The task ::
Exactly the lines below from the one with "Definition lapicid (lapic" up to and including the one with "Definition microdelay (us" make up the answer, with nothing else added.

[Collected data entries]
******

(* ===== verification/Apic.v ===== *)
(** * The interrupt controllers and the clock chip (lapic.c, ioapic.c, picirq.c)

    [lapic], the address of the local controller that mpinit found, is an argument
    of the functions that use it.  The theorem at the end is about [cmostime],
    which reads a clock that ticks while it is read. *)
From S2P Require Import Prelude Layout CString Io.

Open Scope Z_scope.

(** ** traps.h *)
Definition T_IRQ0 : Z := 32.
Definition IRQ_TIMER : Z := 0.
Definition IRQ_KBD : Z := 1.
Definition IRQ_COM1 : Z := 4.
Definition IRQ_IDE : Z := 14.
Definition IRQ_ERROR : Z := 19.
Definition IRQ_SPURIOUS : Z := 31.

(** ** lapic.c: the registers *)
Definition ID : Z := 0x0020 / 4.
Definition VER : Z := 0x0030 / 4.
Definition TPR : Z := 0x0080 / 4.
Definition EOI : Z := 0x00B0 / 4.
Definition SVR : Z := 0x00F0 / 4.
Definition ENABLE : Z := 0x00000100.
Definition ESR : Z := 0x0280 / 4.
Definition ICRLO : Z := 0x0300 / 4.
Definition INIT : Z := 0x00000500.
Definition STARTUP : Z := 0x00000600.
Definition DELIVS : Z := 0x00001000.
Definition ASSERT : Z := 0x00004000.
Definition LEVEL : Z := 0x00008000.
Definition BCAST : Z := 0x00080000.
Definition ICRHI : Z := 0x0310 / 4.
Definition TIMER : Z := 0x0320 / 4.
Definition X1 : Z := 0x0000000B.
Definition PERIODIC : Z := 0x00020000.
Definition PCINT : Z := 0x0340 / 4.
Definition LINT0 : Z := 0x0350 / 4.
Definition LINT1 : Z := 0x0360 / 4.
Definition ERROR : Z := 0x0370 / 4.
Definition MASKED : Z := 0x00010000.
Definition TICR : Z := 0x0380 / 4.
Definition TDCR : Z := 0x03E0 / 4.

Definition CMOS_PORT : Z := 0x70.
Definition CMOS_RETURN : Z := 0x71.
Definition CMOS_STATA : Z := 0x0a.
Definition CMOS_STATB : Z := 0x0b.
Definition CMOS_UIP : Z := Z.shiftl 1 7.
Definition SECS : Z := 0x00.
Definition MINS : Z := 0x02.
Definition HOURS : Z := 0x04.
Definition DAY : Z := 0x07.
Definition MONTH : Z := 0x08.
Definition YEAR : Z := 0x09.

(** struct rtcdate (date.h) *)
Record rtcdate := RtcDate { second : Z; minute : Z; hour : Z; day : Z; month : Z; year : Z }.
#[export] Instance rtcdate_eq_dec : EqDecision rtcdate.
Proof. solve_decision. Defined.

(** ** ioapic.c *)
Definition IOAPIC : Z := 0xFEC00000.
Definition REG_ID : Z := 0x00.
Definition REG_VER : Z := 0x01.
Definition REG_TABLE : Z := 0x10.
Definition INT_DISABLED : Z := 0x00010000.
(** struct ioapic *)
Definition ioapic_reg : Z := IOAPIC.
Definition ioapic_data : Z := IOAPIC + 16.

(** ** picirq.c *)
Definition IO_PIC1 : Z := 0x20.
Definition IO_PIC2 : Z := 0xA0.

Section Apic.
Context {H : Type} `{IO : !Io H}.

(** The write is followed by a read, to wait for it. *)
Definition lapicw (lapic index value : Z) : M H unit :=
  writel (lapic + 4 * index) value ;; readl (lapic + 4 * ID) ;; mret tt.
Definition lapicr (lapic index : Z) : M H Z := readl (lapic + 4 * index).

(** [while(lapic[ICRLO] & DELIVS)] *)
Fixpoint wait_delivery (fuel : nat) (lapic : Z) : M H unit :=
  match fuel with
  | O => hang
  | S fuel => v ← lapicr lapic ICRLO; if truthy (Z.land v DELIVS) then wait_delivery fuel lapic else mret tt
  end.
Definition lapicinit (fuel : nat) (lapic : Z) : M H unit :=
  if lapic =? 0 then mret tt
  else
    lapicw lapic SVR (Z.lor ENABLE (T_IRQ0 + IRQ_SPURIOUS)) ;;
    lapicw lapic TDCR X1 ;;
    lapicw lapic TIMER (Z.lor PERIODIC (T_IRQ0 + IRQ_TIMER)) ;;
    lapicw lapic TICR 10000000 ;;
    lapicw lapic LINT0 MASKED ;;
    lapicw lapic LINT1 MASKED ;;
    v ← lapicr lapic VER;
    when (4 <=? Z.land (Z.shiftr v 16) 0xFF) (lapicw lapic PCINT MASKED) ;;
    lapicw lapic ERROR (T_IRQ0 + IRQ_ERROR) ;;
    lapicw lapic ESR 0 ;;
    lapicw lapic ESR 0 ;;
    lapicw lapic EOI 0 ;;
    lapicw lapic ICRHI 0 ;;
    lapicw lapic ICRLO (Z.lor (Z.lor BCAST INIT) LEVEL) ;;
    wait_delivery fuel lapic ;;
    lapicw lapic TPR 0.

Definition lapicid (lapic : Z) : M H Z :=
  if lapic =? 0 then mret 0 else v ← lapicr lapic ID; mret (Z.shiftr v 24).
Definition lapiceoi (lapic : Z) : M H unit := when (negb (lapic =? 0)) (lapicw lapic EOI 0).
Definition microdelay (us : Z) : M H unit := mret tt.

******

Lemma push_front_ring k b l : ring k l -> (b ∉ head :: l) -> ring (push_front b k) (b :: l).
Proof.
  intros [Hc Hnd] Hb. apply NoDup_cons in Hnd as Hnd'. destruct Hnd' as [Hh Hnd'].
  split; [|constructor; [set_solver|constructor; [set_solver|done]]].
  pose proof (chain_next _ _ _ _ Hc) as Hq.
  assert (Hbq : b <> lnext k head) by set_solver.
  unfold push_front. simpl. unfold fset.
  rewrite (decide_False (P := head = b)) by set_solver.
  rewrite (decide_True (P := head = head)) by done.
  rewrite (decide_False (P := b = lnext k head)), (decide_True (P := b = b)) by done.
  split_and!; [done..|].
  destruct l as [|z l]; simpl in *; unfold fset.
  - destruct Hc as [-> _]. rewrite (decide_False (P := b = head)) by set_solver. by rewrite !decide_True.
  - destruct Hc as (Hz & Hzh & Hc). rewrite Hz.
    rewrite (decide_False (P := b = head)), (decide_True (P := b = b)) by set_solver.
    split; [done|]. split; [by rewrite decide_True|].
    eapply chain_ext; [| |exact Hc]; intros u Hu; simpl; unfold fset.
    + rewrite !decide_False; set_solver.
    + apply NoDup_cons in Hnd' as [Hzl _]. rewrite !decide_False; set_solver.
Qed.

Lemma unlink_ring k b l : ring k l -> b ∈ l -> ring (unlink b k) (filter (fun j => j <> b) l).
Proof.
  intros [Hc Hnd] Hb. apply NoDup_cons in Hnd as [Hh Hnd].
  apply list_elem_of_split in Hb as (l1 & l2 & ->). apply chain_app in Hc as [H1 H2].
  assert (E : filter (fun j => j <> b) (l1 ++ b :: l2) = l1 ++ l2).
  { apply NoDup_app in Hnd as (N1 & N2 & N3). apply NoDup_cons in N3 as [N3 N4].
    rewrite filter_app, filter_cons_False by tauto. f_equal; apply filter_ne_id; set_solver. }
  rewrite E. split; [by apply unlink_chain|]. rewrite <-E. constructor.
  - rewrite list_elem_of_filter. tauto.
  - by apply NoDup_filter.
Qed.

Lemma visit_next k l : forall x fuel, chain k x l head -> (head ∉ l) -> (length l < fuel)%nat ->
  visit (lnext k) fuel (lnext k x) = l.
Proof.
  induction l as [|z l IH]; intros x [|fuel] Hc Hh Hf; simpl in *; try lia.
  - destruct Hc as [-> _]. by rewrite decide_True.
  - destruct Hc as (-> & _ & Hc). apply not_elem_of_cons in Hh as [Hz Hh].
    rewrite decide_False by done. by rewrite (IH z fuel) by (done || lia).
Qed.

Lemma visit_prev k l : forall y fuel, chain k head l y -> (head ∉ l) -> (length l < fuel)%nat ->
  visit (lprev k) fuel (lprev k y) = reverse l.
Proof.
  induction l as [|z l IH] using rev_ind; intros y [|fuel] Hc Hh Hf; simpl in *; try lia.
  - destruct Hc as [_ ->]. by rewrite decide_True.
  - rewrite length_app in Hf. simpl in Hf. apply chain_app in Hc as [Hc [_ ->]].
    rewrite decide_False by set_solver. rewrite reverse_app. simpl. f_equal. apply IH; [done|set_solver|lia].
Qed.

******

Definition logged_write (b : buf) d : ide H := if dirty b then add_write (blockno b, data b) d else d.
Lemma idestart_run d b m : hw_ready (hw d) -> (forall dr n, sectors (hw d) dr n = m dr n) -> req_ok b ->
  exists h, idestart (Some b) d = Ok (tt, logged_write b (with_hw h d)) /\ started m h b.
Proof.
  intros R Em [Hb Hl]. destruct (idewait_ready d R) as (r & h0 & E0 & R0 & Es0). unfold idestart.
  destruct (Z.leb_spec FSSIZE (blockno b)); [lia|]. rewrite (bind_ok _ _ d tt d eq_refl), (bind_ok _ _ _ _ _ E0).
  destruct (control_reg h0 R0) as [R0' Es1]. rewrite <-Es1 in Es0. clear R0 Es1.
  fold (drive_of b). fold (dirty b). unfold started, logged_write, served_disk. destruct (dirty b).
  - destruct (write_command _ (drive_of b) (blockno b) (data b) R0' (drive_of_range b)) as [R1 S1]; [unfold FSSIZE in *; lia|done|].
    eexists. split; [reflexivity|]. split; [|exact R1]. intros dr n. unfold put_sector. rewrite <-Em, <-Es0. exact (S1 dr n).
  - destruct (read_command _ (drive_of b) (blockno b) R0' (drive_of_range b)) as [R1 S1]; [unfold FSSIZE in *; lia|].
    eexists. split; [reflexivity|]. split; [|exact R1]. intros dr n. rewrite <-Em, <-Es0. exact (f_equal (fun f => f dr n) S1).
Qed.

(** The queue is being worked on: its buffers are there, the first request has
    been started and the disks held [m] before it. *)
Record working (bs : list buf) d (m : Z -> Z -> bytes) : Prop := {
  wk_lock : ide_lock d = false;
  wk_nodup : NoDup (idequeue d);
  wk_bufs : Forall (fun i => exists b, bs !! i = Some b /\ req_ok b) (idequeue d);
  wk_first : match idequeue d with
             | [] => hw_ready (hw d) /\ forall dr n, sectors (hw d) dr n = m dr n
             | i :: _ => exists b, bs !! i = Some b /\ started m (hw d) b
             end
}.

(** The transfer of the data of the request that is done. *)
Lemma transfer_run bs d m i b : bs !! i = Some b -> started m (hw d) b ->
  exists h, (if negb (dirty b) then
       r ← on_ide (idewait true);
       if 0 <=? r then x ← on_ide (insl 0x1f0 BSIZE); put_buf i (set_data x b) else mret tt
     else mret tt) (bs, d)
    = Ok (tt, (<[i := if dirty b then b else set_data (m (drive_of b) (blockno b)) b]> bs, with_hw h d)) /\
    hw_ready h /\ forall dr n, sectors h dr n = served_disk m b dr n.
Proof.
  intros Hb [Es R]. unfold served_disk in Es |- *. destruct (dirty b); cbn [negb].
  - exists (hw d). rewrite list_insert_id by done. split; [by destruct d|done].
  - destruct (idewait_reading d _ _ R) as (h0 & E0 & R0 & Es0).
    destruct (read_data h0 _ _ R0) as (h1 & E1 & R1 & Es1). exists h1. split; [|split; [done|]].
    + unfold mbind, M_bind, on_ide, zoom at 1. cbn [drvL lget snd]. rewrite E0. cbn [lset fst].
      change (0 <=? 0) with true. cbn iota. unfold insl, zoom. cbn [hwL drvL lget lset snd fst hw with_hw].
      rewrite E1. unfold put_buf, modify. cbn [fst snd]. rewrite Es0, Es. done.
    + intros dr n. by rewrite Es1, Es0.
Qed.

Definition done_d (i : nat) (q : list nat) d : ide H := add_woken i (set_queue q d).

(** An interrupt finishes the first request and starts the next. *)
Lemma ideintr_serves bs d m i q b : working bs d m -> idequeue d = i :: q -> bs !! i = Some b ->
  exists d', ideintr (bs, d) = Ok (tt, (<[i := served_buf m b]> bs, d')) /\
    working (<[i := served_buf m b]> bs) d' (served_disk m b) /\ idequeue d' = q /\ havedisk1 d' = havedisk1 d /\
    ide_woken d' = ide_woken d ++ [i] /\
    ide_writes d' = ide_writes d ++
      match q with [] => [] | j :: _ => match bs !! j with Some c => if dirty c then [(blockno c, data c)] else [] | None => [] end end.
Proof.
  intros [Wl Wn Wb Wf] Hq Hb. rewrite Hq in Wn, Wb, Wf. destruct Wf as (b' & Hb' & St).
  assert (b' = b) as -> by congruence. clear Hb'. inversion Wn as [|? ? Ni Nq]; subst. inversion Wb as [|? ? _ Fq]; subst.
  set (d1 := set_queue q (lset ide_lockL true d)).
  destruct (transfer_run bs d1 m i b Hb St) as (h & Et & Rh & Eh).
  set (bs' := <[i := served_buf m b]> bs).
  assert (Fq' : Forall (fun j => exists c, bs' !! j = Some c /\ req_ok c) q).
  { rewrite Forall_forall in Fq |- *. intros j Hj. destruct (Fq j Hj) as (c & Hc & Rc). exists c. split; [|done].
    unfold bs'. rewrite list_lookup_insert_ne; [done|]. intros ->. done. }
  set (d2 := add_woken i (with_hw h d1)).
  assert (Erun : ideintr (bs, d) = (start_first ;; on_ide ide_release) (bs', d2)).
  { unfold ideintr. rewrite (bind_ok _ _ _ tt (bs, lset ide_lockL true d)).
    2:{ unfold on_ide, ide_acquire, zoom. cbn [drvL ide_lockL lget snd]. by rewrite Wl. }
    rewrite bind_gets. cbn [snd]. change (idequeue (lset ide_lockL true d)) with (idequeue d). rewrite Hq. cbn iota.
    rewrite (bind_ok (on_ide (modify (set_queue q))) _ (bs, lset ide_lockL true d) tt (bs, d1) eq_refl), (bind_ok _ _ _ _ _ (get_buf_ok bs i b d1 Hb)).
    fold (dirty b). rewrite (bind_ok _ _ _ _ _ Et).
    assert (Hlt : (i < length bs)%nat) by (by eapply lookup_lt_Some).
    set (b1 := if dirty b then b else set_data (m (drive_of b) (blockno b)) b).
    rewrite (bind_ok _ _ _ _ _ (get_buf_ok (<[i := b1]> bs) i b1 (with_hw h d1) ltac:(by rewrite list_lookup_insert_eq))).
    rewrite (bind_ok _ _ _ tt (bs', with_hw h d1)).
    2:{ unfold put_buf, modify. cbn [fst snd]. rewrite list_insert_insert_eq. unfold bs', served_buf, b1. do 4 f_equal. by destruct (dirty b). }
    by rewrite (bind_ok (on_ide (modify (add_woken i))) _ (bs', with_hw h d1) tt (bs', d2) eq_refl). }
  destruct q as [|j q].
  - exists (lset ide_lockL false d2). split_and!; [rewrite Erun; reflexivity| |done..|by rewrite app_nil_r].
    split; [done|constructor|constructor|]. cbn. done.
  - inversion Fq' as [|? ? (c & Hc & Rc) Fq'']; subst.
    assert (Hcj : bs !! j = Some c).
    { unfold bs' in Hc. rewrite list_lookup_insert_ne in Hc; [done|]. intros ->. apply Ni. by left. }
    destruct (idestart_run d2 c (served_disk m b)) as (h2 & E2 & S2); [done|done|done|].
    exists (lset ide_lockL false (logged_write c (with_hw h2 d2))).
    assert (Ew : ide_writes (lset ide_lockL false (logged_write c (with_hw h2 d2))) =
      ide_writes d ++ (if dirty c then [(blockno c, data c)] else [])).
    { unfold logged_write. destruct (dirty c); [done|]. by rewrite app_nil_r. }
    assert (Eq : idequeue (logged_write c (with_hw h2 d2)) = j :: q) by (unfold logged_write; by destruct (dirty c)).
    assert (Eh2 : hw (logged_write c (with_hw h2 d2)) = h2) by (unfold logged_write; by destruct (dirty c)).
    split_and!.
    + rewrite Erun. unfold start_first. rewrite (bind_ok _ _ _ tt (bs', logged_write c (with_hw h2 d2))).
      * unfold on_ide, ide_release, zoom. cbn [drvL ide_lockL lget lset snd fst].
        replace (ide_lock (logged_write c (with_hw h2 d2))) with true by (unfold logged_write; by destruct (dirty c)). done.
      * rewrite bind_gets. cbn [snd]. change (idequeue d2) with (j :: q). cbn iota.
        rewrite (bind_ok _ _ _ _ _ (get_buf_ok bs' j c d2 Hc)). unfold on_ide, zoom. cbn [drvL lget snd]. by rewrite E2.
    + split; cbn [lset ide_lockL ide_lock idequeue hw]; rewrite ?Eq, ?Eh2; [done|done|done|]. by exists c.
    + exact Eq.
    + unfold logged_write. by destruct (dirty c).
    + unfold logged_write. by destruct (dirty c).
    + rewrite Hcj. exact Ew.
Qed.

******

Response below ::
Definition lapicid (lapic : Z) : M H Z :=
  if lapic =? 0 then mret 0 else v ← lapicr lapic ID; mret (Z.shiftr v 24).
Definition lapiceoi (lapic : Z) : M H unit := when (negb (lapic =? 0)) (lapicw lapic EOI 0).
Definition microdelay (us : Z) : M H unit := mret tt.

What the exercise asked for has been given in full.